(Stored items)
(* ===== verification/TriggerLife.v ===== *)
(** * The handles of file triggers: the factories, constructors and destructors of
    file_trigger_linux.cpp, file_trigger_apple.cpp and file_trigger_win32.cpp

    A trigger owns the handle of its file and the handles it makes for its worker.
    [Owners] is the part of the systems that gives out handles, with the owners of a
    scope; [Posix] and [Windows] are the factories with every failure they handle;
    [Programs] are programs that make, stop and destroy triggers; [Worker] is the
    thread function that ends in the log. *)

From S2P Require Import Prelude Strings Raii FileTrigger FileTail Logger LogSystem.

(** ** Handles and owners *)

Module Owners.
Import Handle.

#[export] Instance win_handle_countable : Countable win_handle.
Proof. apply (inj_countable' (λ h, match h with HANDLE p => p end) HANDLE). by intros []. Defined.

(** What a system promises: a call that makes a handle returns one that is not in
    use, and a value that is no handle when it fails.  A handle an owner would not
    recognise is in use from the start ([reserved]). *)
Class HandleKernel (T : Type) `{HandleTools T, !Countable T} := {
  failed : T;
  pick : gset T → T;
  reserved : gset T → Prop;
  failed_invalid : valid failed = false;
  pick_fresh : ∀ X, pick X ∉ X;
  pick_valid : ∀ X, reserved X → valid (pick X) = true;
  reserved_union : ∀ X Y, reserved X → reserved (X ∪ Y);
}.

Section owners.
Context {T : Type} `{HK : HandleKernel T}.

Record kernel := Kernel { opened : gset T; bad_closes : list T }.

Definition sys_new (ok : bool) : M kernel T := λ k,
  if ok then (Kernel ({[pick (opened k)]} ∪ opened k) (bad_closes k), Ok (pick (opened k))) else (k, Ok failed).
Definition sys_close (h : T) (k : kernel) : kernel :=
  if decide (h ∈ opened k) then Kernel (opened k ∖ {[h]}) (bad_closes k)
  else Kernel (opened k) (bad_closes k ++ [h]).
(** The destructor of a [custom_raii]. *)
Definition drop (h : T) (k : kernel) : kernel := if valid h then sys_close h k else k.
(** The owner of a handle over the rest of its scope: an exception destroys it, a
    result takes it over. *)
Definition owned {A} (h : T) (m : M kernel A) : M kernel A := λ k,
  match m k with
  | (k', Throw e) => (drop h k', Throw e)
  | r => r
  end.

(** The handles [l] are open besides those of [base], each owned once. *)
Definition holds (base : gset T) (l : list T) (k : kernel) : Prop :=
  opened k = base ∪ list_to_set l ∧ NoDup l ∧ Forall (λ h, h ∉ base ∧ valid h = true) l ∧
  bad_closes k = [] ∧ reserved base.

#[export] Instance holds_proper base : Proper ((≡ₚ) ==> (=) ==> iff) (holds base).
Proof.
  assert (∀ l l' k, l ≡ₚ l' → holds base l k → holds base l' k) as H'.
  { intros l l' k Hl (H1 & H2 & H3 & H4). unfold holds. rewrite H1. split_and!; [|by rewrite <-Hl..|apply H4|apply H4].
    f_equal. apply set_eq. intros x. rewrite !elem_of_list_to_set. by rewrite Hl. }
  intros l l' Hl k k' <-. split; by apply H'.
Qed.

Lemma sys_new_holds base l k : holds base l k →
  ∃ h, sys_new true k = (Kernel ({[h]} ∪ opened k) (bad_closes k), Ok h) ∧ valid h = true ∧
    holds base (h :: l) (Kernel ({[h]} ∪ opened k) (bad_closes k)).
Proof.
  intros (H1 & H2 & H3 & H4 & H5). unfold sys_new. exists (pick (opened k)). split; [done|].
  pose proof (pick_fresh (opened k)) as Hp.
  assert (valid (pick (opened k)) = true) as Hv by (apply pick_valid; rewrite H1; by apply reserved_union).
  split; [done|]. rewrite H1 in Hp at 2. unfold holds; simpl. split_and!; [|..|done|done].
  - rewrite H1 at 2. set_solver.
  - constructor; [|done]. set_solver.
  - constructor; [|done]. split; [set_solver|done].
Qed.

Lemma drop_holds base h l k : holds base (h :: l) k → holds base l (drop h k).
Proof.
  intros (H1 & H2 & H3 & H4 & H5). apply list.Forall_cons in H3 as [[Hb Hv] H3]. apply list.NoDup_cons in H2 as [Hn H2].
  unfold drop, sys_close. rewrite Hv, decide_True by set_solver. unfold holds; simpl. split_and!; [|done..].
  rewrite H1. apply set_eq. intros x. simpl. rewrite elem_of_difference, !elem_of_union, !elem_of_list_to_set, !elem_of_singleton.
  split; [naive_solver|]. intros Hx. split; [naive_solver|]. intros ->. naive_solver.
Qed.

Lemma drop_failed h k : valid h = false → drop h k = k.
Proof. intros Hv. unfold drop. by rewrite Hv. Qed.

What you will do
Begin at the first line of the records above and restate each line word for word, stopping after the line with "(** What a system".

Task result
(* ===== verification/TriggerLife.v ===== *)
(** * The handles of file triggers: the factories, constructors and destructors of
    file_trigger_linux.cpp, file_trigger_apple.cpp and file_trigger_win32.cpp

    A trigger owns the handle of its file and the handles it makes for its worker.
    [Owners] is the part of the systems that gives out handles, with the owners of a
    scope; [Posix] and [Windows] are the factories with every failure they handle;
    [Programs] are programs that make, stop and destroy triggers; [Worker] is the
    thread function that ends in the log. *)

From S2P Require Import Prelude Strings Raii FileTrigger FileTail Logger LogSystem.

(** ** Handles and owners *)

Module Owners.
Import Handle.

#[export] Instance win_handle_countable : Countable win_handle.
Proof. apply (inj_countable' (λ h, match h with HANDLE p => p end) HANDLE). by intros []. Defined.

(** What a system promises: a call that makes a handle returns one that is not in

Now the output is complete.